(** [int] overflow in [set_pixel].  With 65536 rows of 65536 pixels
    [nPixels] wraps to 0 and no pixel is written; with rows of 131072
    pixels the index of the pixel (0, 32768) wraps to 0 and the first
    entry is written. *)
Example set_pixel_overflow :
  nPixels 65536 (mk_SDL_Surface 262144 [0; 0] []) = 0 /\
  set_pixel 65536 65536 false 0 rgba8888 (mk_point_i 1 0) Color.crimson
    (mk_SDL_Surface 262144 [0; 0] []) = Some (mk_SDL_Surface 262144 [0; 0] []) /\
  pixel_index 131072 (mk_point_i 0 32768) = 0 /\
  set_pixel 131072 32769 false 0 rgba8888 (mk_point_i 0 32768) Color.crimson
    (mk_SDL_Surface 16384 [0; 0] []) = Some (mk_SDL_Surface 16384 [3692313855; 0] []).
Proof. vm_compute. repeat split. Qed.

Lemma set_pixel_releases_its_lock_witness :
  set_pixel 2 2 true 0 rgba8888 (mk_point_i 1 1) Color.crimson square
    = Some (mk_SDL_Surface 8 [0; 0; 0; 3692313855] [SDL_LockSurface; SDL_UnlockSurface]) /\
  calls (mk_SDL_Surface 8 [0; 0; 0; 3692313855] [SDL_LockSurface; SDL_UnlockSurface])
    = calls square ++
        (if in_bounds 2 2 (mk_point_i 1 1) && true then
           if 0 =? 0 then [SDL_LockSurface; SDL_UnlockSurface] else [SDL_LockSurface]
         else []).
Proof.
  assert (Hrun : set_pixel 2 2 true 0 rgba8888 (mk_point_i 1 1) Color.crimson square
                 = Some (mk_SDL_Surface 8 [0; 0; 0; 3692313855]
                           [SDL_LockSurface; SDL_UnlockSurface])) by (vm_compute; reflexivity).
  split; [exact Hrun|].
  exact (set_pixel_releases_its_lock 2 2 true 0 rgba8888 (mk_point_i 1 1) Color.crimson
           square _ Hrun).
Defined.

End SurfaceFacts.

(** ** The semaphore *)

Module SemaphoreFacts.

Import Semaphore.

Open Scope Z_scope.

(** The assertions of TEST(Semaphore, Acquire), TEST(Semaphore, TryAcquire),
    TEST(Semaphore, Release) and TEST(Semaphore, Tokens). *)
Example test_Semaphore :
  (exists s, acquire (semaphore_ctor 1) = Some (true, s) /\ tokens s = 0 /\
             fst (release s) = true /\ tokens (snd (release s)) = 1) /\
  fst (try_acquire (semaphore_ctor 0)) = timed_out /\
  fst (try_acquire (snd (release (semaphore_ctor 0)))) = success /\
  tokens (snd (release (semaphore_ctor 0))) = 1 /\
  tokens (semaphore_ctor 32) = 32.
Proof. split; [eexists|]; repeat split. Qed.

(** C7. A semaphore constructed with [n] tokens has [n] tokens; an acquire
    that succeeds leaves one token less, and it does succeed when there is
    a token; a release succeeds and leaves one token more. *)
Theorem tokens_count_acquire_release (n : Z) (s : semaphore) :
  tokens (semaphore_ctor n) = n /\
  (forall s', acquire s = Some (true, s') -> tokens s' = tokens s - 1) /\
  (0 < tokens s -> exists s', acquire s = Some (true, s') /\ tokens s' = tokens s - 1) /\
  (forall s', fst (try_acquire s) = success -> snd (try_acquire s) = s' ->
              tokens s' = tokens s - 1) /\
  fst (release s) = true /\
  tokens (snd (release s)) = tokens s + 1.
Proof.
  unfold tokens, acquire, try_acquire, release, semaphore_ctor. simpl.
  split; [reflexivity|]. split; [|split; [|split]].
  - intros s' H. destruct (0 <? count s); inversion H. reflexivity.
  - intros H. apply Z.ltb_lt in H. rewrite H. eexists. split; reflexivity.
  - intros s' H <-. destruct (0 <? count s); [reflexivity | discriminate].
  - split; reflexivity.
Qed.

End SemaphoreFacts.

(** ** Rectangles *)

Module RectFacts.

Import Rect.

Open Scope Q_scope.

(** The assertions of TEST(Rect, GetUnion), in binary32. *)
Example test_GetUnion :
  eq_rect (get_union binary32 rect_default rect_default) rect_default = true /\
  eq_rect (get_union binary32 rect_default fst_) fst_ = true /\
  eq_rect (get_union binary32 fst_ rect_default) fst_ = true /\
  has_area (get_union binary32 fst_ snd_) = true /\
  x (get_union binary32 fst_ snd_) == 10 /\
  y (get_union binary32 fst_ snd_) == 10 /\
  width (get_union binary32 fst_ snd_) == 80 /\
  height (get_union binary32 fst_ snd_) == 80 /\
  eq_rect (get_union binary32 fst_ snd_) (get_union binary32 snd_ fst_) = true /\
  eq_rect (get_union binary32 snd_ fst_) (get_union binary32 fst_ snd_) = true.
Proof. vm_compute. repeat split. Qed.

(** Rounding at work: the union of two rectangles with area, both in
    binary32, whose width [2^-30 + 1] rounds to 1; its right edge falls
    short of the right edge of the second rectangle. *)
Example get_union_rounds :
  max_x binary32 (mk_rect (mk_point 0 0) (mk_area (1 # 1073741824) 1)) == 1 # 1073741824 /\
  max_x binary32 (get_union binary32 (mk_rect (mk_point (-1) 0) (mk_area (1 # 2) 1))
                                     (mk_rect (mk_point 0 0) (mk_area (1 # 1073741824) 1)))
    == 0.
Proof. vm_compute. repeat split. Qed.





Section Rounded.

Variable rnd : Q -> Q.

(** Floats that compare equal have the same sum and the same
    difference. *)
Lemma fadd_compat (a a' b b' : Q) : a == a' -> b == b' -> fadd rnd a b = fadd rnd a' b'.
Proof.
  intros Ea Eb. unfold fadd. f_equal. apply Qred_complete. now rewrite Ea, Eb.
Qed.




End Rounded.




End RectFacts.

—————

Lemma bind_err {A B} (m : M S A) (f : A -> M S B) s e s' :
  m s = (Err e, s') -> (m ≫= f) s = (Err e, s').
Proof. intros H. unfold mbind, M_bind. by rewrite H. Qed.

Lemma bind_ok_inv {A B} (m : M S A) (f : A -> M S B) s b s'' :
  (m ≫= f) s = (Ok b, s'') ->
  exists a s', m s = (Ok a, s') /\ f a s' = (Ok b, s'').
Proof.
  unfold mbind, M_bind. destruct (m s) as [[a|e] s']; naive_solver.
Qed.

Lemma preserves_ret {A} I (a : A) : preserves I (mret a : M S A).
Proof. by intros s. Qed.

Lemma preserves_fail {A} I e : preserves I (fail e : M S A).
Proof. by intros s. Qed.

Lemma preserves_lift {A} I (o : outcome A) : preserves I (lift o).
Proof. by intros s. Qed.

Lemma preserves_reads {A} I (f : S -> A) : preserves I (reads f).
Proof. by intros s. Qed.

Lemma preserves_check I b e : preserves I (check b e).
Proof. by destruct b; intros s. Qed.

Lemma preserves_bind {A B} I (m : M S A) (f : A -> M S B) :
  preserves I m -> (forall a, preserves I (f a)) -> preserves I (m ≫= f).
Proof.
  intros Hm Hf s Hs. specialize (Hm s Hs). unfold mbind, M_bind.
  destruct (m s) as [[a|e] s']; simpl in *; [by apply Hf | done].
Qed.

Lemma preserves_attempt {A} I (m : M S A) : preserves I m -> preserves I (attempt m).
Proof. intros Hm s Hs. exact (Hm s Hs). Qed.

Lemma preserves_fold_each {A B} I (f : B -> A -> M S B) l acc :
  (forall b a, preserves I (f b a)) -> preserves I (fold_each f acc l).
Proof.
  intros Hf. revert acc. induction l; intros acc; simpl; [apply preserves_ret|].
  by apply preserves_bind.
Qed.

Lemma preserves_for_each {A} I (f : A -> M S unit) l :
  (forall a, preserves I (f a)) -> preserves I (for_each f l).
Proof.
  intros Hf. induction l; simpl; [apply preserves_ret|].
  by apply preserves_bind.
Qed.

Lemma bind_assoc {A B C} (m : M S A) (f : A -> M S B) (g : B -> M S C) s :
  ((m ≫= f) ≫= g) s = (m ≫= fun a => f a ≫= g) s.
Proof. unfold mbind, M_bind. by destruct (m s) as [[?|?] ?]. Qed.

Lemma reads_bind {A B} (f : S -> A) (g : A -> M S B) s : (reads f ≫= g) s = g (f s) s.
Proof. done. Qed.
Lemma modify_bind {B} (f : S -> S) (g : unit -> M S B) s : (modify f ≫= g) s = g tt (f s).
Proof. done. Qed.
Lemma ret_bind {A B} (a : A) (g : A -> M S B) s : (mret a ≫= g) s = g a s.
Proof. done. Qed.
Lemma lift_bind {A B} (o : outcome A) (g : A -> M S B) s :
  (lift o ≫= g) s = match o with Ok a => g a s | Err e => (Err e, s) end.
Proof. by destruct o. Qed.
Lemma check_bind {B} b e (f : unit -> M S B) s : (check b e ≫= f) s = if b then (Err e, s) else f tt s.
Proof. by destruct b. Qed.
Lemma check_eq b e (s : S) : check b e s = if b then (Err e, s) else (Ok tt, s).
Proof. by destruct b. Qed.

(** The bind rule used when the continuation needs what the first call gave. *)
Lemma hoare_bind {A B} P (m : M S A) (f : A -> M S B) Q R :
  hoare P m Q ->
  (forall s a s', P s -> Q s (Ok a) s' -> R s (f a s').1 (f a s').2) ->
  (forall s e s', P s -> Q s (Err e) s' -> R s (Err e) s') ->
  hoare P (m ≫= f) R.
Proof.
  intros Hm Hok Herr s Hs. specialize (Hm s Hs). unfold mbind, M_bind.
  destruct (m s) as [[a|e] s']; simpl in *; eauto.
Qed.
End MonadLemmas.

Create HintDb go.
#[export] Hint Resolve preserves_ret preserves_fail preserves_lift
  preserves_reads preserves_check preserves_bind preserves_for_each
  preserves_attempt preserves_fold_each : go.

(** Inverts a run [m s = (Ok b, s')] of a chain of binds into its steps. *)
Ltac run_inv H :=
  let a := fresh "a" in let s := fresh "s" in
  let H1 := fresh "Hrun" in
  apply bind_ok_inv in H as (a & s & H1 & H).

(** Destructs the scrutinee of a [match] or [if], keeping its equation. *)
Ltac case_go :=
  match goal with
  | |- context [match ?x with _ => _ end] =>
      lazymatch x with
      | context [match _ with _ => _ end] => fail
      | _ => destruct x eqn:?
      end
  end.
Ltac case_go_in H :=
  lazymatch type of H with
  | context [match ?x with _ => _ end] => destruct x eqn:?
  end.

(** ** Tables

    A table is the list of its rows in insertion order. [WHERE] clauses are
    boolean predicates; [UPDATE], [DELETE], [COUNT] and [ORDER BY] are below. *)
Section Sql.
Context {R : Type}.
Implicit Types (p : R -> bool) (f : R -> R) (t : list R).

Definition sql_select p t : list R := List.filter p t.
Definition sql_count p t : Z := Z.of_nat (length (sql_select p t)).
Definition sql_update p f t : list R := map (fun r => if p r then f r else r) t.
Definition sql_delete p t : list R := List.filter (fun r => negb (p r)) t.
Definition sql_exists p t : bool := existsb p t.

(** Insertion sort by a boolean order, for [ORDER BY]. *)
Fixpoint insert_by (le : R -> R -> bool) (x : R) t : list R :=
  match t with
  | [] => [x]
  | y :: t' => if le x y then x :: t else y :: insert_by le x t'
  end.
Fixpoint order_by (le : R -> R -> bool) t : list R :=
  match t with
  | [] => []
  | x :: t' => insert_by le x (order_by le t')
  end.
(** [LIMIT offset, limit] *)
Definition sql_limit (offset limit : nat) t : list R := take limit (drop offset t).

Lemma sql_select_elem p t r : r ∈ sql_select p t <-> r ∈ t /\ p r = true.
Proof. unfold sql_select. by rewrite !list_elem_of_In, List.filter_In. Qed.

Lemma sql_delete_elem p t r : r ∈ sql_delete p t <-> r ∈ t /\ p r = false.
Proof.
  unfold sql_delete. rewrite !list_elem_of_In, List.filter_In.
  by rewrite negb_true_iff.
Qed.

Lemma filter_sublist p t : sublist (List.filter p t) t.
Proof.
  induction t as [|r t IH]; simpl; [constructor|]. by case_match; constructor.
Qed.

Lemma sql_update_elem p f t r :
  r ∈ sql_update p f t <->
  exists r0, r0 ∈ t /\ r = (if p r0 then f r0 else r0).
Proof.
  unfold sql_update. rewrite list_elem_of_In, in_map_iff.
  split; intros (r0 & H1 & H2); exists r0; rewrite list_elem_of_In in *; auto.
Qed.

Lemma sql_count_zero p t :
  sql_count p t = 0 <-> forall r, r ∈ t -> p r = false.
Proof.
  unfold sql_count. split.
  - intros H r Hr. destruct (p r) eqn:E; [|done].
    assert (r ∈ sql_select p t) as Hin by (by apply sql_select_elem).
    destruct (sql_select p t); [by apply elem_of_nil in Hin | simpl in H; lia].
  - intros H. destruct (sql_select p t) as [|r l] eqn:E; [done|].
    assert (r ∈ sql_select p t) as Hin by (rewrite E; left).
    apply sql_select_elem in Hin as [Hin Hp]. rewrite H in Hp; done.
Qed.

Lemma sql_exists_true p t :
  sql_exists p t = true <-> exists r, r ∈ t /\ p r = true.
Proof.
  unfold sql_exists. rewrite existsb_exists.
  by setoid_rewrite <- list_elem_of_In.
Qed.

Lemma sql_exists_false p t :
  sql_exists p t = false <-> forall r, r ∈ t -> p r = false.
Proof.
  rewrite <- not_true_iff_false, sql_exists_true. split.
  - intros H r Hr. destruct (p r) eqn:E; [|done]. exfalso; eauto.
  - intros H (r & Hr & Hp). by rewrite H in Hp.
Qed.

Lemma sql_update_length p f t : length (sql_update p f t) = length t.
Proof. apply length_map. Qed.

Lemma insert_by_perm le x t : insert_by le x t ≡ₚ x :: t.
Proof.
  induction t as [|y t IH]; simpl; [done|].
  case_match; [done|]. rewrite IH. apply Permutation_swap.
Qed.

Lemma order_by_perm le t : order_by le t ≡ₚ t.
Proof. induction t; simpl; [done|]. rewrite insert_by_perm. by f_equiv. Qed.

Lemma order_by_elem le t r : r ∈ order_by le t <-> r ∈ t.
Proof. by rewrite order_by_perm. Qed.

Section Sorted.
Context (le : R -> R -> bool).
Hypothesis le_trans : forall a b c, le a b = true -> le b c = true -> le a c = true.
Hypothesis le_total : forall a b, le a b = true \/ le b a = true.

—————

ASSIGNED TASK: Using the entries above, work out the number of lines that hold the word "assertions" and write it with no other words.

TASK ANSWER: 2